Estimated total number of true hits for already should = ______Estimated total number of true hits for should already = ______

[A great guide to the inner working of Google is at: http://www.googleguide.com ] d. Notice that you’re getting a count of the number of pages on which something occurs, not the number of occurrences. How does this affect your interpretation of relative frequencies. For example, if one form gets twice as many Google page hits, does that mean that it occurs twice as often?

Mini-project #3.

Go to http://webascorpus.org/searchwc.html

This is a corpus compiled from the Web, with hundreds of millions of tokens.

Search for "should already" in this corpus. How many are found? Search for "already should" in this corpus. How many are found?

(These are two-word sequences--that is, "2-grams"--and you'll need to check the 2- gram box to have it work.) Mini-project #4

Using a search function, such as one might find in a word processor, specialized text editor, or search program, search for all occurrences of the word already in the million- word Brown corpus (which you should have downloaded: see syllabus). There should be a couple of hundred occurrences.

List three examples that reflect Parrot's ordering principles and three examples that his principles do not cover.

------

NOTES ON PC SEARCH PROGRAMS: If you wish, you can use Microsoft Word for this. Just use the Find ultility, (control-F; command-F on a Mac), enter already as the search word, and choose "Find Next" repeatedly to see each example in turn. You can also ask all examples in the file to be highlighted and then choose "Find All."

Actually, Word is a cumbersome way to do corpus linguistics. It's better to use a program that has a better search function, ideally one that can handle regular expressions.

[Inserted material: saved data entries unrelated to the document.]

(** The region boundary test made on every line before it is classified. *)
Definition is_layer_marker (raw_line : string) : bool :=
  let line := strip raw_line in
  contains ";LAYER:" line || contains ";layer" (lower line).

(** The loop over [enumerate(self.lines)], from index [line_num] on. *)
Fixpoint analyze_from (line_num : nat) (ls : list string)
    (st : Locals * Processor) : Locals * Processor :=
  match ls with
  | [] => st
  | raw_line :: rest =>
      analyze_from (S line_num) rest (analyze_line line_num raw_line st)
  end.

(** [sorted(s)] for a set of tool numbers. *)
Definition sorted_tools (s : gset N) : list N := merge_sort N.le (elements s).

(** One turn of the loop that prints the summary: it reads both
    dictionaries at [tool], which enters a missing key with its default. *)
Definition summary_line (p : Processor) (tool : N) : Processor :=
  let p := set_tool_changes (snd (dd_get 0 tool (tool_changes p))) p in
  set_tool_usage (snd (dd_get [] tool (tool_usage p))) p.

(** The summary printed after the loop of [analyze_tool_usage]. *)
Definition print_summary (p : Processor) : Processor :=
  foldl summary_line p (sorted_tools (total_tools p)).

(** [analyze_tool_usage] *)
Definition analyze_tool_usage (p : Processor) : Processor :=
  print_summary (snd (analyze_from 0 (lines p) (init_locals, p))).

(** ** The shutdown block *)

Definition nl : string := String newline EmptyString.
(* ===== verification/Crypto.v ===== *)
(** [hashlib.sha256], [hmac.new(_, _, sha256)] and hexadecimal text, as the
    control protocol, the network plan and the artifact digests use them.
    Client theorems are proved for any [Hash] instance, that is for any
    32-byte hash; [Sha256.sha256_hash] is the FIPS 180-4 instance. *)
From S2P Require Import Prelude.

(** Strings are lists of code points, byte strings lists of integers below 256. *)
Abbreviation pystr := (list Z) (only parsing).
Abbreviation bytes := (list Z) (only parsing).

(** A literal of the source. *)
Fixpoint u (s : string) : pystr :=
  match s with
  | EmptyString => []
  | String c s => Z.of_N (Ascii.N_of_ascii c) :: u s
  end.

#[global] Arguments u : simpl never.

(** Evaluate the literals of a goal. *)
Ltac eval_lits :=
  repeat match goal with |- context [u ?s] =>
    let x := eval vm_compute in (u s) in change (u s) with x end.

Definition is_byte (b : Z) : Prop := 0 <= b < 256.

(** * Hexadecimal *)

Definition hex_digit (n : Z) : Z := if n <? 10 then 48 + n else 87 + n.

Definition hex_value (c : Z) : option Z :=
  if (48 <=? c) && (c <=? 57) then Some (c - 48)
  else if (97 <=? c) && (c <=? 102) then Some (c - 87)
  else if (65 <=? c) && (c <=? 70) then Some (c - 55)
  else None.

(** [bytes.hex] and [hexdigest]. *)
Definition hex (b : bytes) : pystr :=
  flat_map (fun x => [hex_digit (x / 16); hex_digit (x mod 16)]) b.

(** [bytes.fromhex], on the text the protocol's expressions admit (an even
    number of hexadecimal digits, no spaces). *)
Fixpoint fromhex (s : pystr) : option bytes :=
  match s with
  | [] => Some []
  | h :: l :: s =>
      match hex_value h, hex_value l, fromhex s with
      | Some h, Some l, Some b => Some (16 * h + l :: b)
      | _, _, _ => None
      end
  | _ :: _ => None
  end.

Lemma hex_value_digit n : 0 <= n < 16 -> hex_value (hex_digit n) = Some n.
Proof.
  intros Hn. unfold hex_digit, hex_value. destruct (Z.ltb_spec n 10) as [Hd|Hd].
  - rewrite !(proj2 (Z.leb_le _ _)) by lia. cbn [andb]. f_equal. lia.
  - rewrite (proj2 (Z.leb_gt (87 + n) 57)), andb_false_r, !(proj2 (Z.leb_le _ _)) by lia.
    cbn [andb]. f_equal. lia.
Qed.

Lemma fromhex_hex b : Forall is_byte b -> fromhex (hex b) = Some b.
Proof.
  induction 1 as [|x b Hx _ IH]; [done|]. unfold is_byte in Hx.
  change (hex (x :: b)) with (hex_digit (x / 16) :: hex_digit (x mod 16) :: hex b).
  cbn [fromhex].
  rewrite !hex_value_digit, IH by (first [apply Z.mod_pos_bound|split; [apply Z.div_pos|apply Z.div_lt_upper_bound]]; lia).
  do 2 f_equal. pose proof (Z.div_mod x 16). lia.
Qed.

Lemma length_hex b : length (hex b) = (2 * length b)%nat.
Proof. unfold hex. induction b; simpl; lia. Qed.

(** * Hash functions *)

Class Hash := {
  sha256 : bytes -> bytes;
  sha256_length m : length (sha256 m) = 32%nat;
  sha256_bytes m : Forall is_byte (sha256 m);
}.

Section hmac.
Context `{Hash}.

(** RFC 2104 over the 64-byte block of SHA-256. *)
Definition hmac_block (key : bytes) : bytes :=
  let key := if 64 <? zlen key then sha256 key else key in
  key ++ replicate (64 - length key) 0.

Definition hmac_sha256 (key msg : bytes) : bytes :=
  let k := hmac_block key in
  sha256 (map (Z.lxor 92) k ++ sha256 (map (Z.lxor 54) k ++ msg)).

Lemma hmac_sha256_length key msg : length (hmac_sha256 key msg) = 32%nat.
Proof. apply sha256_length. Qed.

Lemma hmac_sha256_bytes key msg : Forall is_byte (hmac_sha256 key msg).
Proof. apply sha256_bytes. Qed.

(** ["sha256:" + hashlib.sha256(payload).hexdigest()] *)
Definition digest_text (payload : bytes) : pystr := u "sha256:" ++ hex (sha256 payload).
End hmac.
#[export] Hint Resolve sha256_length sha256_bytes hmac_sha256_length hmac_sha256_bytes : palimpsest.

(** * [struct.pack(">I", n)] and [struct.unpack(">I", b)[0]] *)

Definition pack_u32 (n : Z) : bytes :=
  [n / 16777216 mod 256; n / 65536 mod 256; n / 256 mod 256; n mod 256].

Definition unpack_u32 (b : bytes) : Z :=
  match b with
  | [a; b; c; d] => a * 16777216 + b * 65536 + c * 256 + d
  | _ => 0
  end.

Lemma unpack_pack_u32 n : 0 <= n < 4294967296 -> unpack_u32 (pack_u32 n) = n.
Proof. intros Hn. unfold pack_u32, unpack_u32. Z.div_mod_to_equations. lia. Qed.

Lemma length_pack_u32 n : length (pack_u32 n) = 4%nat.
Proof. reflexivity. Qed.

(** Literals are distinguished by their text. *)
Lemma u_inj a b : u a = u b -> a = b.
Proof.
  revert b. induction a as [|c a IH]; intros [|c' b]; simpl; try done.
  intros H. pose proof (f_equal (hd 0) H) as Hc. pose proof (f_equal (@tl Z) H) as Ht. simpl in *.
  apply N2Z.inj in Hc. rewrite <- (Ascii.ascii_N_embedding c), Hc, Ascii.ascii_N_embedding.
  f_equal. by apply IH.
Qed.

Lemma u_nonneg s : Forall (Z.le 0) (u s).
Proof. induction s; simpl; constructor; [apply N2Z.is_nonneg|done]. Qed.
#[export] Hint Resolve u_nonneg : palimpsest.

Lemma unpack_u32_nonneg b : Forall is_byte b -> 0 <= unpack_u32 b.
Proof.
  unfold is_byte. intros Hb. unfold unpack_u32.
  destruct b as [|w [|x [|y [|z [|]]]]]; try lia.
  inversion_clear Hb as [|? ? Hw Hb1]. inversion_clear Hb1 as [|? ? Hx Hb2].
  inversion_clear Hb2 as [|? ? Hy Hb3]. inversion_clear Hb3 as [|? ? Hz _]. lia.
Qed.

Lemma pack_u32_bytes n : Forall is_byte (pack_u32 n).
Proof. unfold pack_u32, is_byte. repeat constructor; apply Z.mod_pos_bound; lia. Qed.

Macintosh users should use the great (free) program TextWrangler from http://www.barebones.com/ . (BBedit works great, too, but recent versions cost money.)

TextCrawler is a free Windows search program that many people love. http://www.digitalvolcano.co.uk/

A superb Windows program is UltraEdit from http://www.ultraedit.com/ You can download a free 30-day trial version. (Otherwise, it costs about $50.)

There are many other fine Windows text editors and specialized search programs-- some of them free--that can do corpus searches very well. I've heard great things about EditPad Pro and PowerGREP. If you run across a particularly good program, let us all know.

Many Windows search programs are based on "grep". Try a Google search on Windows grep and see the many possibilities. Mini-project #5

1. For this, we use the Web search utility for the British National Corpus at "Phrases in English" Web site developed by William Fletcher at the U.S. Naval Academy.

Look for should already and already should at using the Simple Search form at:

http:/ /pie.usna.edu/simplesearch.html

How many of each do you find? (Notice the minimum frequency filter; you may need to set that.)

2. The Simple Search form permits searches on parts of speech. {vm0} is the tag for "modal verb" (that's a zero, not the letter O, in {vm0}). In the corpus, tags are placed at the ends of the word; so, the modal may is may{mv0}. The plus symbol + means one word; so +{mv0} means “any modal.” Try this search:

+{vm0} already

This will find all examples of a modal verb {vm0} followed by "already." How many do you find?

How about the other order: already +{vm0}

3. {av0} is the tag for adverbs.

Try this

+{vm0} +{av0} or the reverse +{av0} +{vm0}

How many did it find of each order? The lists also give us some idea of the specific adverbs, and the kind of adverbs, that can appear in these pre- and post-modal positions.